-- Dataset records follows --

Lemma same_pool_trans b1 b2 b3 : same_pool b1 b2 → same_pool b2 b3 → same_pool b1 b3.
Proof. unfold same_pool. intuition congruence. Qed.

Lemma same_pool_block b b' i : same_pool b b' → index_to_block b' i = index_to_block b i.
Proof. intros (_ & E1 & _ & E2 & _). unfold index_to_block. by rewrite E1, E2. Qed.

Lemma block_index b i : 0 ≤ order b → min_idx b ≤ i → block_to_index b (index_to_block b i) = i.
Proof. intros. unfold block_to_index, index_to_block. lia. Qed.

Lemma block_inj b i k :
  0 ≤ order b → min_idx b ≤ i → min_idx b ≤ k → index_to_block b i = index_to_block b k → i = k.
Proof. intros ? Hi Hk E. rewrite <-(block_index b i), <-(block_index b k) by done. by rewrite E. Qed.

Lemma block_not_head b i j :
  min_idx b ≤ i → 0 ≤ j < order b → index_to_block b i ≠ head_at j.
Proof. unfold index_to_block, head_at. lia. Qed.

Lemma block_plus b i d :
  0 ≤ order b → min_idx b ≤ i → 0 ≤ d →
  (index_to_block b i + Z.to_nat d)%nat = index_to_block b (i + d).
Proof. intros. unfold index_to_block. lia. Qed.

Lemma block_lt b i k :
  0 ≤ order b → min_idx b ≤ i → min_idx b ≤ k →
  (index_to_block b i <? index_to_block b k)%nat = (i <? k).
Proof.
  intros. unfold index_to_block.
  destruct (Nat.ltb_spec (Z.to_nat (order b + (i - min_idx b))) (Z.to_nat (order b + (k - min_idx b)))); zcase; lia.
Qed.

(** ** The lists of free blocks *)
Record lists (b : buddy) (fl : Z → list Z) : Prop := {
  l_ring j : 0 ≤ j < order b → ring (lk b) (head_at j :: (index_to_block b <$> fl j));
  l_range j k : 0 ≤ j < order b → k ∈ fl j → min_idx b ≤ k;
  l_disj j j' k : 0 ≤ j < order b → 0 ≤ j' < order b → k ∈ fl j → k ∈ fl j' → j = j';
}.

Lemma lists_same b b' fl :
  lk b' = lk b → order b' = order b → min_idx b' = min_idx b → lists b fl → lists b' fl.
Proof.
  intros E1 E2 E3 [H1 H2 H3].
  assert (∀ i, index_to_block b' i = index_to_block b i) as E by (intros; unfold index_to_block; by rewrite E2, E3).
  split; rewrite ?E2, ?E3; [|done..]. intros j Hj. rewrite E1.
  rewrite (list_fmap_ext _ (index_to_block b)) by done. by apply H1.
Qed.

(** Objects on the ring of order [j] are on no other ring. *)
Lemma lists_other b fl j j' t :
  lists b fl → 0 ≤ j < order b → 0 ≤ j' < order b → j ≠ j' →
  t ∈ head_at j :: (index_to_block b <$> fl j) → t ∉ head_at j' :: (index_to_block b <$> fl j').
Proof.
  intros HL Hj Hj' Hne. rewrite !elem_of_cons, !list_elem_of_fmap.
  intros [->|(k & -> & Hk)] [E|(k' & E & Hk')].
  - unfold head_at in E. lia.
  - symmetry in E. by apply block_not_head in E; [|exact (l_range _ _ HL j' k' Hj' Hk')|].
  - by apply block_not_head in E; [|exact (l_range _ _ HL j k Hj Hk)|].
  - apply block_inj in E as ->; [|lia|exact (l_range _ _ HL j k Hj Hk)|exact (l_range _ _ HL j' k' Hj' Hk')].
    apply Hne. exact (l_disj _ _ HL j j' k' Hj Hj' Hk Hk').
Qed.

-- Dataset records concluded --

> **Work to be completed**
Only the lines from the one holding "lists b fl → 0" through the final line of the entries, both included, should be given again, word for word.

> **Task response**
  lists b fl → 0 ≤ j < order b → 0 ≤ j' < order b → j ≠ j' →
  t ∈ head_at j :: (index_to_block b <$> fl j) → t ∉ head_at j' :: (index_to_block b <$> fl j').
Proof.
  intros HL Hj Hj' Hne. rewrite !elem_of_cons, !list_elem_of_fmap.
  intros [->|(k & -> & Hk)] [E|(k' & E & Hk')].
  - unfold head_at in E. lia.
  - symmetry in E. by apply block_not_head in E; [|exact (l_range _ _ HL j' k' Hj' Hk')|].
  - by apply block_not_head in E; [|exact (l_range _ _ HL j k Hj Hk)|].
  - apply block_inj in E as ->; [|lia|exact (l_range _ _ HL j k Hj Hk)|exact (l_range _ _ HL j' k' Hj' Hk')].
    apply Hne. exact (l_disj _ _ HL j j' k' Hj Hj' Hk Hk').
Qed.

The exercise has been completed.